Bronchoscopy is the main diagnostic procedure to confirm a bronchial disruption and should be performed in all patients with severe thoracic trauma [1,4,7,8,10,13,15]. In the case of a complete rupture the bronchoscope should be used as a guide during intubation either with a double lumen tube or with a single tube [4,7,13,15]. The authors did not find any need to use either ECMO or transthoracic bronchial intubation, as mentioned in other reports [11,16].

After blunt chest trauma early diagnosis of possible associated vascular, tracheobronchial and esophageal injuries should be performed because all these lesions may be caused by the same mechanism [9,10,17]. Computed tomography gives information about the lung, the great vessels, the heart and the diaphragm. As the causes of bronchial, aortic and esophagus rupture are similar, one may suggest that patients with traumatic bronchial injury routinely should undergo screening to exclude concomitant lesions of the aorta and esophagus, regardless of the presence or absence of specific symptomatology [9,10].
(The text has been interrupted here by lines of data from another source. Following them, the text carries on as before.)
(** C5, as the specification words it, fails: a submission whose first
    handle is the null handle commits and its record is stored. *)
Lemma submit_uninitialized_counterexample :
  isInitialized 0 = false
  /\ exists s',
       call (platform := Demo.platform) (Demo.env 2 100 0)
         (SubmitLoanApplication 0 12 13) Demo.opened = Ok s'
       /\ loanApplications s' !! 1 = Some (mkLoanApplication 0 12 13)
       /\ events s' = events Demo.opened
                        ++ [LoanApplicationSubmitted 2 1 0 12 13].
Proof.
  split; [reflexivity|]. eexists. split; [vm_compute; reflexivity|].
  split; vm_compute; reflexivity.
Qed.

Lemma submit_accepts_any_handles_witness :
  isInitialized 0 = false
  /\ exists s' r,
       call (platform := Demo.platform) (Demo.env 2 100 0)
         (SubmitLoanApplication 0 12 13) Demo.opened = Ok s'
       /\ loanApplications s' !! 1 = Some r
       /\ encryptedLiabilities r = 12
       /\ encryptedSolvencyProof r = 13
       /\ events s' =
            events Demo.opened
            ++ [LoanApplicationSubmitted 2 1 (encryptedAssets r)
                  (encryptedLiabilities r) (encryptedSolvencyProof r)].
Proof.
  split; [reflexivity|].
  destruct (submit_accepts_any_handles (platform := Demo.platform) Demo.opened
              (Demo.env 2 100 0) 0 12 13)
    as (s' & r & Hcall & Hrec & _ & Hl & Hp & _ & _ & Hev).
  - vm_compute; reflexivity.
  - vm_compute; reflexivity.
  - vm_compute; discriminate.
  - vm_compute; reflexivity.
  - vm_compute; reflexivity.
  - exists s', r. split; [exact Hcall|]. split; [exact Hrec|].
    split; [apply Hl; reflexivity|]. split; [apply Hp; reflexivity|].
    exact Hev.
Defined.

(** C6, as the specification words it, fails: while the system is paused
    the owner transfers ownership, and the call commits. *)
Lemma pause_check_counterexample :
  paused Demo.halted = true
  /\ exists s',
       call (platform := Demo.platform) (Demo.env 1 130 0)
         (TransferOwnership 5) Demo.halted = Ok s'
       /\ owner s' = 5.
Proof.
  split; [vm_compute; reflexivity|].
  eexists. split; vm_compute; reflexivity.
Qed.

Lemma pause_check_scope_witness :
  paused Demo.halted = true
  /\ call (platform := Demo.platform) (Demo.env 1 130 0) CloseBatch Demo.halted
     = Revert Paused
  /\ call (platform := Demo.platform) (Demo.env 2 300 0)
       (SubmitLoanApplication 31 32 33) Demo.halted = Revert Paused.
Proof.
  assert (H : paused Demo.halted = true) by (vm_compute; reflexivity).
  split; [exact H|]. split.
  - apply (pause_check_scope (platform := Demo.platform) Demo.halted
             (Demo.env 1 130 0) CloseBatch H).
    vm_compute; reflexivity.
  - apply (pause_check_scope (platform := Demo.platform) Demo.halted
             (Demo.env 2 300 0) (SubmitLoanApplication 31 32 33) H).
    vm_compute; reflexivity.
Defined.

Lemma batch_ids_strictly_increasing_witness :
  let s := run (platform := Demo.platform) (constructor 1) Demo.batch_calls in
  opened_ids (events s) = [1; 2]
  /\ StronglySorted Z.lt (opened_ids (events s))
  /\ batchOpen s = true
  /\ call (platform := Demo.platform) (Demo.env 1 130 0) OpenBatch s
     = Revert BatchAlreadyOpen
  /\ exec (platform := Demo.platform) s (Demo.env 1 130 0, OpenBatch) = s.
Proof.
  intros s.
  destruct (batch_ids_strictly_increasing (platform := Demo.platform) 1
              Demo.batch_calls (Demo.env 1 130 0))
    as (Hsorted & _ & Hfail & Hbatch).
  assert (Hopen : batchOpen s = true) by (vm_compute; reflexivity).
  split; [vm_compute; reflexivity|]. split; [exact Hsorted|].
  split; [exact Hopen|]. split.
  - apply Hbatch; [|exact Hopen|reflexivity].
    unfold Demo.batch_calls.
    repeat (constructor; [cbn; auto|]). constructor.
  - apply Hfail. exact Hopen.
Defined.

Lemma requestLoanApproval_after_guard_witness :
  exists s',
    call (platform := Demo.platform) (Demo.env 2 100 7) (RequestLoanApproval 1)
      Demo.submitted = Ok s'
    /\ events s' = events Demo.submitted ++ [DecryptionRequested 7 1].
Proof.
  destruct (requestLoanApproval_after_guard (platform := Demo.platform)
              Demo.submitted (Demo.env 2 100 7) 1)
    as (_ & _ & Hcommit).
  - vm_compute; reflexivity.
  - vm_compute; reflexivity.
  - vm_compute; discriminate.
  - vm_compute; reflexivity.
  - destruct Hcommit as (s' & Hcall & _ & _ & Hev).
    + vm_compute. intros [H | H]; discriminate.
    + vm_compute; reflexivity.
    + exists s'. split; [exact Hcall | exact Hev].
Defined.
Cardiopulmonary bypass has been used for the repair of complex bilateral ruptures with the risk, however, of a general heparinization at other sites of injuries (fractures or cerebral lesions) in a polytrauma patient [1,15].

Operative repairs after careful airway evaluation can be often creative and unique to the given injury. Early diagnosis and treatment are essential to preserve life and to prevent complications such as airway stenosis and mediastinitis. Primary reconstruction with preservation of healthy lung parenchyma is the treatment of choice [6,18,19]. A very important factor for determining the outcome is close collaboration of anesthesiologists and surgeons. The prognosis depends more on the associated injuries, nevertheless it seems that left-sided lesions have a more favorable outcome [4].

In conclusion prompt recognition of the injury, skillful airway management and early treatment greatly reduce morbidity and increase the chances of restoring normal pulmonary function.